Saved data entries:
BEGIN
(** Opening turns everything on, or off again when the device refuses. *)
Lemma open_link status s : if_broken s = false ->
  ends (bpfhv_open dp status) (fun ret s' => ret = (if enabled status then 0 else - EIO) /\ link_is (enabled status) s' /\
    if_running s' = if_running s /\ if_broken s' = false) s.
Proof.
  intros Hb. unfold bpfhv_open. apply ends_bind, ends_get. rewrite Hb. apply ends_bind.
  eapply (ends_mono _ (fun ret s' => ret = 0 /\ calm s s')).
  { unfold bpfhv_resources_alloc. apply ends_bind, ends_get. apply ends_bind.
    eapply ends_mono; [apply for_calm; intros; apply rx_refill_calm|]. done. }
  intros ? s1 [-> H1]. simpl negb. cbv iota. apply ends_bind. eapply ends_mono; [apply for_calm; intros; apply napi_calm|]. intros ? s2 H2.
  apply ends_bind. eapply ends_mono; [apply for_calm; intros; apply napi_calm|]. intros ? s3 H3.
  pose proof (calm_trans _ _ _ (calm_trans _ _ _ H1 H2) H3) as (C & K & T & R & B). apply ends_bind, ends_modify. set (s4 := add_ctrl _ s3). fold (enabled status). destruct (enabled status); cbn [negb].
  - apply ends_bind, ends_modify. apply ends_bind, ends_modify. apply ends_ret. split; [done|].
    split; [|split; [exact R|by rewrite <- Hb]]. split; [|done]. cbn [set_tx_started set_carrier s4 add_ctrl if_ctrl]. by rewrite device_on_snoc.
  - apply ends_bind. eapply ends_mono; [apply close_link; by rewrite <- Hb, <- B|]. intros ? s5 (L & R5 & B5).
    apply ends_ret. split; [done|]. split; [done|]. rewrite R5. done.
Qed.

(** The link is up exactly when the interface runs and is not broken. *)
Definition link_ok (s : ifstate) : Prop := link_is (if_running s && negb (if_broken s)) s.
END
BEGIN
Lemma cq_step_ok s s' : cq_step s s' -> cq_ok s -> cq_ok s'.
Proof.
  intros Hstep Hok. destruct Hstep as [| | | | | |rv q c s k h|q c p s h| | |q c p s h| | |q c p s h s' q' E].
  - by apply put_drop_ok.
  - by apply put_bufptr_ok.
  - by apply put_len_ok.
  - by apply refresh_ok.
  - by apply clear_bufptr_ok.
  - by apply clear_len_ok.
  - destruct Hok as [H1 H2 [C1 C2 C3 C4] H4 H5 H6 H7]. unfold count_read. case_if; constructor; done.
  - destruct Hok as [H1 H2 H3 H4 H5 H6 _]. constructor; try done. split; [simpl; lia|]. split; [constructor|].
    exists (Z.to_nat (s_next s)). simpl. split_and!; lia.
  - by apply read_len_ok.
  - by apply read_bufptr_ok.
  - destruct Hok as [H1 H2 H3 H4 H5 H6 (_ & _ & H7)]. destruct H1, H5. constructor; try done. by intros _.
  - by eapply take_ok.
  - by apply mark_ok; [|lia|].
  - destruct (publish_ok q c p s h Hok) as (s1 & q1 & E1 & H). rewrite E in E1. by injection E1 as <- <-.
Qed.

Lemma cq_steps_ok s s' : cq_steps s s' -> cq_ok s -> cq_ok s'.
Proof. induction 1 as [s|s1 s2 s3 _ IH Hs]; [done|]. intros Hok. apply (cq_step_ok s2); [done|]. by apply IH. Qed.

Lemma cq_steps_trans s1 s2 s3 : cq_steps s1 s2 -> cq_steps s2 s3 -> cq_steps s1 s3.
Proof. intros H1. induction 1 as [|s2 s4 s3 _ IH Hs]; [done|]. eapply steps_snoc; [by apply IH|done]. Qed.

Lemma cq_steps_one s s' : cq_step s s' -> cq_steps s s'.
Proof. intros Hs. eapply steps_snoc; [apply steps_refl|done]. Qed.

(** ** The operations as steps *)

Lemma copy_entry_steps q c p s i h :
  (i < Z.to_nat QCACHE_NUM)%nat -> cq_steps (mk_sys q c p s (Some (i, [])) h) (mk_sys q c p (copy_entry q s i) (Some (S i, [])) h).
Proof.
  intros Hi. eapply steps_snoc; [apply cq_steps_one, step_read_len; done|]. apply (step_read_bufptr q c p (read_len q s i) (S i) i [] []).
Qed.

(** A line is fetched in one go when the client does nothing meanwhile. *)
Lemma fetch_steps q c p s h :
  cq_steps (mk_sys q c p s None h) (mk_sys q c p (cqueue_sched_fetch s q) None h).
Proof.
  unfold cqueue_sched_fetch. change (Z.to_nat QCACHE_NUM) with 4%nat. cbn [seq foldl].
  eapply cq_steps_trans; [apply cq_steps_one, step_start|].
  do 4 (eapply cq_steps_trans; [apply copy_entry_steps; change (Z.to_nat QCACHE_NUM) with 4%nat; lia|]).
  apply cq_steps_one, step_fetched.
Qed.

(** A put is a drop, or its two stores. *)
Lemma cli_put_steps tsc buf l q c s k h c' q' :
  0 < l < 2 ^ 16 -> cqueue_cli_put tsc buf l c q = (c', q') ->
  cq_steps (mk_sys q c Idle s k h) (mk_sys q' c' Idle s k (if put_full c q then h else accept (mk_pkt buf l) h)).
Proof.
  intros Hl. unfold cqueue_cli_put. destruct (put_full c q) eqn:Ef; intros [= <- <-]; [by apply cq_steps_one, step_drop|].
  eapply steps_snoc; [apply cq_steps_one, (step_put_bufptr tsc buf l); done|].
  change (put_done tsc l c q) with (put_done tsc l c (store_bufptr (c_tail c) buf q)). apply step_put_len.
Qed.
END
BEGIN
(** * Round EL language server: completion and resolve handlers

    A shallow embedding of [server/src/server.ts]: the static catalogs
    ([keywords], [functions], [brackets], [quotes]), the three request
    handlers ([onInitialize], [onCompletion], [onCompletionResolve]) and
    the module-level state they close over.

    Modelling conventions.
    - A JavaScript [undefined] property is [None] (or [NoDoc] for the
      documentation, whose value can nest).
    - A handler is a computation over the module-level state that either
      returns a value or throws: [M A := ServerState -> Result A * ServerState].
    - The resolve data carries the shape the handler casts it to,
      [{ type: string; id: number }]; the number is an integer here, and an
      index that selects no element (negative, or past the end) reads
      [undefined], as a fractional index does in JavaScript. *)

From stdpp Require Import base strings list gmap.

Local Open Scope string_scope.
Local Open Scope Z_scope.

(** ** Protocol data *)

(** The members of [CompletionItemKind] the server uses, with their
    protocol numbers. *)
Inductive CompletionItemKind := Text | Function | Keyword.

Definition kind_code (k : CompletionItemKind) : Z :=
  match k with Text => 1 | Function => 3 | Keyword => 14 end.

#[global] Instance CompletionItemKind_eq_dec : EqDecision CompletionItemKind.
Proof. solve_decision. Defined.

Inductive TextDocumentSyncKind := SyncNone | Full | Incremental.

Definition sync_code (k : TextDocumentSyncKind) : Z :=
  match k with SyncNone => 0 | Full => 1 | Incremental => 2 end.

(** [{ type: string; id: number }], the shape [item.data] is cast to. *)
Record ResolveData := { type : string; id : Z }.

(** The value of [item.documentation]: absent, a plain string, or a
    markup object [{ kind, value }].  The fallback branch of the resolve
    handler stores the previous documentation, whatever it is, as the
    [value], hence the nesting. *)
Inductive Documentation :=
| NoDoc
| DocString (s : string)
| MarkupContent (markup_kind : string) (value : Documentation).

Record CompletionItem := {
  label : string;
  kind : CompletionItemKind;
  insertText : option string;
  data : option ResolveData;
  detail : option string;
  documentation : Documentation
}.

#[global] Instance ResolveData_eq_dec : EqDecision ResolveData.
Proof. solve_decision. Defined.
END
TASK GOAL —
Beginning at the line with "Local Open Scope Z_scope." and ending at the line with "match k with Text", reproduce each line of the data above exactly, and add no other lines.

SOLVED EXERCISE —
Local Open Scope Z_scope.

(** ** Protocol data *)

(** The members of [CompletionItemKind] the server uses, with their
    protocol numbers. *)
Inductive CompletionItemKind := Text | Function | Keyword.

Definition kind_code (k : CompletionItemKind) : Z :=
  match k with Text => 1 | Function => 3 | Keyword => 14 end.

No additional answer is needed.